[Stored entries]

Lemma behind_trans r b b' : behind c r b -> behind c b b' -> behind c r b'.
Proof. intros H1 H2. induction H2; [done|]. by econstructor. Qed.

(** What one function adds, when the scan of a bus adds what is behind it. *)
Lemma scan_function_adds scan b d f ds :
  in_u8 b -> looked_at c b d f ->
  (is_bridge c b d f -> forall ds, exists ds',
     scan (secondary_bus_number c b d f) ds = Ret ds' /\
     adds (found_from c (secondary_bus_number c b d f)) ds ds') ->
  exists ds', scan_function c scan b d f ds = Ret ds' /\
    adds (fun p => is_bridge c b d f /\ found_from c (secondary_bus_number c b d f) p \/
                   p = pci_device_new c b d f /\ vendor_is_valid (vendor_id p) = true) ds ds'.
Proof.
  intros Hb Hl Hscan. unfold scan_function. set (p := pci_device_new c b d f).
  assert (exists ds1, (if is_standard_pci_pci_bridge p then scan (secondary_bus_number c b d f) ds
                       else Ret ds) = Ret ds1 /\
    adds (fun q => is_bridge c b d f /\ found_from c (secondary_bus_number c b d f) q) ds ds1)
    as (ds1 & Hs & Ha).
  { destruct (is_standard_pci_pci_bridge p) eqn:Hbr.
    - assert (Hib : is_bridge c b d f) by (by split).
      destruct (Hscan Hib ds) as (ds1 & Hs & Ha). exists ds1. split; [done|].
      eapply adds_ext; [|exact Ha]. tauto.
    - exists ds. split; [done|]. eapply adds_ext; [|apply adds_none].
      intros q. split; [done|]. intros [[_ Hbr'] _]. subst p. congruence. }
  rewrite Hs. cbn [mbind outcome_bind]. eexists. split; [done|].
  eapply adds_trans; [exact Ha|]. intros q. destruct (vendor_is_valid (vendor_id p)) eqn:Hv.
  - rewrite elem_of_app, list_elem_of_singleton. split; [|tauto].
    intros [?| ->]; [by left|]. right. by split.
  - split; [by left|]. intros [?|[-> Hv']]; [done|]. subst p. congruence.
Qed.

(** What is behind a bus, by its functions. *)
Lemma found_from_unfold r p :
  found_from c r p <->
  exists d f, looked_at c r d f /\
    (is_bridge c r d f /\ found_from c (secondary_bus_number c r d f) p \/
     p = pci_device_new c r d f /\ vendor_is_valid (vendor_id p) = true).
Proof.
  split.
  - intros (b & d & f & Hb & Hl & -> & Hv). revert d f Hl Hv. induction Hb as [|b d f Hb IH Hbr];
      intros d' f' Hl Hv.
    + exists d', f'. split; [done|]. right. by split.
    + assert (Hroot : exists d0 f0, is_bridge c r d0 f0 /\
        behind c (secondary_bus_number c r d0 f0) (secondary_bus_number c b d f)).
      { clear -Hb Hbr. revert d f Hbr. induction Hb as [|b d0 f0 Hb IH Hbr0]; intros d f Hbr.
        - exists d, f. split; [done|constructor].
        - destruct (IH d0 f0 Hbr0) as (d1 & f1 & Hbr1 & Hbh). exists d1, f1. split; [done|].
          by econstructor. }
      destruct Hroot as (d0 & f0 & Hbr0 & Hbh). exists d0, f0. split; [apply Hbr0|]. left.
      split; [done|]. by exists (secondary_bus_number c b d f), d', f'.
  - intros (d & f & Hl & [[Hbr (b & d' & f' & Hb & Hl' & -> & Hv)]|[-> Hv]]).
    + exists b, d', f'. split_and!; try done. eapply behind_trans; [|exact Hb].
      econstructor; [constructor|done].
    + exists r, d, f. split_and!; try done. constructor.
Qed.

Lemma scan_bus_adds fuel : forall b ds, 0 <= b < 256 -> (Z.to_nat (256 - b) <= fuel)%nat ->
  exists ds', scan_bus c fuel b ds = Ret ds' /\ adds (found_from c b) ds ds'.
Proof.
  induction fuel as [|fuel IH]; intros b ds Hb Hfuel; [lia|]. cbn [scan_bus].
  set (Q := fun d f p => is_bridge c b d f /\ found_from c (secondary_bus_number c b d f) p \/
    p = pci_device_new c b d f /\ vendor_is_valid (vendor_id p) = true).
  assert (Hfun : forall d f ds, looked_at c b d f ->
    exists ds', scan_function c (scan_bus c fuel) b d f ds = Ret ds' /\ adds (Q d f) ds ds').
  { intros d f ds0 Hl. apply scan_function_adds; [done|done|]. intros Hbr ds1.
    pose proof (secondary_bound c b d f). pose proof (Hnum b d f Hb Hbr). apply IH; lia. }
  destruct (for_range_adds 0 32 (fun device devices =>
      if vendor_is_valid (vendor_new c b device 0)
      then scan_device c (scan_bus c fuel) b device devices else Ret devices)
    (fun d p => exists f, looked_at c b d f /\ Q d f p) ds) as (ds' & Hs & Ha); [lia| |].
  - intros d ds0 Hd. destruct (vendor_is_valid (vendor_new c b d 0)) eqn:Hv.
    2:{ exists ds0. split; [done|]. eapply adds_ext; [|apply adds_none]. intros p. split; [done|].
        intros (f & (_ & Hv' & _) & _). congruence. }
    unfold scan_device. destruct (is_multi_function (header_new c b d 0)) eqn:Hm.
    + destruct (for_range_adds 0 8 (fun function devices =>
          scan_function c (scan_bus c fuel) b d function devices) (fun f p => Q d f p) ds0)
        as (ds1 & Hs1 & Ha1); [lia| |].
      { intros f ds1 Hf. apply Hfun. split_and!; [lia|lia|done|]. by right. }
      exists ds1. split; [exact Hs1|]. eapply adds_ext; [|exact Ha1]. intros p. cbn beta. split.
      * intros (f & Hf & HQ). exists f. split; [|done]. split_and!; [lia|lia|done|]. by right.
      * intros (f & (_ & _ & [->|[_ Hf]]) & HQ); [by exists 0|by exists f].
    + destruct (Hfun d 0 ds0) as (ds1 & Hs1 & Ha1); [split_and!; [lia|lia|done|by left]|].
      exists ds1. split; [done|]. eapply adds_ext; [|exact Ha1]. intros p. cbn beta. split.
      * intros HQ. exists 0. split; [|done]. split_and!; [lia|lia|done|by left].
      * intros (f & (_ & _ & [->|[Hm' _]]) & HQ); [done|congruence].
  - exists ds'. split; [exact Hs|]. eapply adds_ext; [|exact Ha]. intros p. cbn beta.
    rewrite found_from_unfold. split.
    + intros (d & Hd & f & Hl & HQ). by exists d, f.
    + intros (d & f & Hl & HQ). exists d. split; [apply Hl|]. by exists f.
Qed.

Lemma scan_all_bus_adds : exists ds, scan_all_bus c 256 = Ret ds /\
  forall p, p ∈ ds <-> exists root, scan_root c root /\ found_from c root p.
Proof.
  unfold scan_all_bus, scan_root. destruct (is_multi_function (header_new c 0 0 0)); cbn [negb].
  - destruct (for_range_adds 1 8 (fun function devices =>
        if vendor_is_valid (vendor_new c 0 0 function) then scan_bus c 256 function devices
        else Ret devices)
      (fun root p => vendor_is_valid (vendor_new c 0 0 root) = true /\ found_from c root p) [])
      as (ds & Hs & Ha); [lia| |].
    + intros i ds Hi. destruct (vendor_is_valid (vendor_new c 0 0 i)).
      * destruct (scan_bus_adds 256 i ds) as (ds' & Hs' & Ha'); [lia|lia|]. exists ds'.
        split; [done|]. eapply adds_ext; [|exact Ha']. tauto.
      * exists ds. split; [done|]. eapply adds_ext; [|apply adds_none]. intros p. by split; [|intros [? _]].
    + exists ds. split; [exact Hs|]. intros p. rewrite (Ha p), elem_of_nil. split.
      * intros [[]|(i & Hi & Hv & Hf)]. by exists i.
      * intros (i & [Hi Hv] & Hf). right. by exists i.
  - destruct (scan_bus_adds 256 0 []) as (ds & -> & Ha); [lia|lia|]. exists ds. split; [done|].
    intros p. rewrite (Ha p), elem_of_nil. split; [intros [[]|?]; by exists 0|].
    intros (root & -> & Hf). by right.
Qed.

End scanning.

(** ** Address words *)

Lemma lor_add a b k : 0 <= k -> 0 <= b < 2 ^ k -> Z.lor (Z.shiftl a k) b = a * 2 ^ k + b.
Proof.
  intros Hk Hb. rewrite <- Z.shiftl_mul_pow2 by done.
  assert (Hland : Z.land (Z.shiftl a k) b = 0).
  { apply Z.bits_inj'. intros i Hi. rewrite Z.land_spec, Z.bits_0, Z.shiftl_spec by done.
    destruct (decide (i < k)); [by rewrite Z.testbit_neg_r by lia|].
    rewrite <- (Z.mod_small b (2 ^ k)) by done. rewrite Z.mod_pow2_bits_high by lia.
    apply andb_false_r. }
  rewrite Z.add_nocarry_lxor by done. symmetry. by apply Z.lxor_lor.
Qed.

Lemma land_fc r : in_u8 r -> Z.land r 0xfc = 4 * (r / 4).
Proof.
  intros [H0 H]. assert (Hall : forallb (fun n => Z.land (Z.of_nat n) 0xfc =? 4 * (Z.of_nat n / 4))
    (seq 0 256) = true) by (vm_compute; reflexivity).
  rewrite forallb_forall in Hall. specialize (Hall (Z.to_nat r)).
  rewrite Z2Nat.id in Hall by done. apply Z.eqb_eq, Hall, in_seq. lia.
Qed.

Lemma config_address_sum b d f r :
  in_u8 b -> 0 <= d < 32 -> 0 <= f < 8 -> in_u8 r ->
  config_address b d f r = 2 ^ 31 + b * 2 ^ 16 + d * 2 ^ 11 + f * 2 ^ 8 + 4 * (r / 4).
Proof.
  intros Hb Hd Hf Hr. unfold in_u8 in *. unfold config_address. rewrite land_fc by done.
  assert (Hr4 : 0 <= 4 * (r / 4) < 2 ^ 8) by (Z.to_euclidean_division_equations; lia).
  rewrite Z.lor_0_l, <- !Z.lor_assoc.
  rewrite (lor_add f) by lia.
  rewrite (lor_add d) by lia.
  rewrite (lor_add b) by lia.
  rewrite (lor_add 1) by lia. lia.
Qed.

(** Different functions and registers have different addresses. *)
Lemma config_address_inj b d f r b' d' f' r' :
  in_u8 b -> 0 <= d < 32 -> 0 <= f < 8 -> in_u8 r ->
  in_u8 b' -> 0 <= d' < 32 -> 0 <= f' < 8 -> in_u8 r' ->
  config_address b d f r = config_address b' d' f' r' -> b = b' /\ d = d' /\ f = f' /\ r / 4 = r' / 4.
Proof.
  intros. rewrite !config_address_sum in * by done. unfold in_u8 in *.
  assert (0 <= r / 4 < 64) by (Z.to_euclidean_division_equations; lia).
  assert (0 <= r' / 4 < 64) by (Z.to_euclidean_division_equations; lia). lia.
Qed.

(** * Properties *)

(** C28: when the bridges are numbered as the firmware does it, the scan comes back after
    at most 256 nested buses and finds exactly the devices of the buses behind its roots.
    With a host bridge of several functions the roots are the buses 1 to 7, and bus 0 is
    not one of them. *)
Theorem scan_all_bus_exact c :
  numbered c ->
  exists ds, scan_all_bus c 256 = Ret ds /\
    (forall p, p ∈ ds <-> exists root, scan_root c root /\ found_from c root p) /\
    (is_multi_function (header_new c 0 0 0) = true -> ~ scan_root c 0).
Proof.
  intros Hnum. destruct (scan_all_bus_adds c Hnum) as (ds & Hs & Hds).
  exists ds. split_and!; [done|done|]. unfold scan_root. intros -> [H _]. lia.
Qed.

(** A register of base addresses. *)
Definition bar_register (io : Io) (p : PciDevice) (i : Z) : Z :=
  conf io (config_address (pci_bus p) (pci_device p) (pci_function p) (0x10 + 4 * i)).

Lemma new_from_bar_index_Ret b d f i : 0 <= i ->
  new_from_bar_index b d f i =
    Ret (if decide (6 <= i) then None else Some (config_address b d f (0x10 + 4 * i))).
Proof.
  intros Hi. unfold new_from_bar_index. destruct (Z.leb_spec 6 i).
  - by rewrite decide_True.
  - rewrite decide_False, mul_w_Ret by lia. cbn [mbind outcome_bind]. rewrite add_w_Ret by lia.
    cbn [mbind outcome_bind]. by rewrite (Z.mul_comm i 4).
Qed.

(** For every index [read_bar] returns: nothing for an index above 5 and for a 64-bit
    register in the last place, the register itself when it is a 32-bit one, and otherwise
    the two registers as one number; the configuration space is not changed. *)
Theorem read_bar_exact p i io :
  in_u8 i -> (forall j, in_u32 (bar_register io p j)) ->
  exists io', read_bar p i io = Ret
    (if decide (6 <= i) then None
     else if decide ((bar_register io p i / 2) mod 4 = 0) then Some (bar_register io p i)
     else if decide (i = 5) then None
     else Some (bar_register io p i + 2 ^ 32 * bar_register io p (i + 1)), io') /\
    conf io' = conf io.
Proof.
  intros Hi Hbar. unfold in_u8 in Hi. unfold read_bar. rewrite new_from_bar_index_Ret by lia.
  cbn [mbind outcome_bind]. destruct (decide (6 <= i)) as [Hge|Hlt]; [by exists io|].
  cbn [read_data]. change (read_data_raw (write_address ?a io)) with (conf io a).
  fold (bar_register io p i).
  assert (Hland : Z.land (Z.shiftr (bar_register io p i) 1) 3 = (bar_register io p i / 2) mod 4).
  { change 3 with (Z.ones 2). by rewrite Z.land_ones, Z.shiftr_div_pow2. }
  rewrite Hland. destruct (Z.eqb_spec ((bar_register io p i / 2) mod 4) 0) as [Hz|Hnz].
  { rewrite decide_True by done. eexists. by split. }
  rewrite (decide_False (P := _ mod 4 = 0)) by done. rewrite add_w_Ret by lia.
  cbn [mbind outcome_bind]. rewrite new_from_bar_index_Ret by lia. cbn [mbind outcome_bind].
  destruct (decide (6 <= i + 1)) as [Hge|Hlt'].
  { rewrite decide_True by lia. eexists. by split. }
  rewrite (decide_False (P := i = 5)) by lia. cbn [read_data].
  change (read_data_raw (write_address ?a (write_address ?b io))) with (conf io a).
  fold (bar_register io p (i + 1)).
  rewrite (Z.lor_comm (bar_register io p i)), lor_add by (lia || apply Hbar).
  rewrite (Z.add_comm (_ * _)), (Z.mul_comm (bar_register io p (i + 1))). eexists. by split.
Qed.

(** * Witnesses *)

(** Bus 0 has a host bridge and, as device 2, a bridge to bus 1, which has an xHCI
    controller. *)
Definition demo_conf (address : Z) : Z :=
  if decide (address = config_address 0 0 0 0) then 0x12378086
  else if decide (address = config_address 0 0 0 0x08) then 0x06000000
  else if decide (address = config_address 0 0 0 0x0c) then 0
  else if decide (address = config_address 0 2 0 0) then 0x12348086
  else if decide (address = config_address 0 2 0 0x08) then 0x06040000
  else if decide (address = config_address 0 2 0 0x0c) then 0x00010000
  else if decide (address = config_address 0 2 0 0x18) then 0x00010100
  else if decide (address = config_address 1 3 0 0) then 0x000d1b36
  else if decide (address = config_address 1 3 0 0x08) then 0x0c033000
  else if decide (address = config_address 1 3 0 0x0c) then 0
  else if decide (address = config_address 1 3 0 0x10) then 0xfe800004
  else if decide (address = config_address 1 3 0 0x14) then 8
  else 0xffffffff.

* **PROBLEM TO WORK ON**:
Find every line in the records that has the word "induction". Then report the count alone.

* **SOLUTION FOR THIS TASK**:
4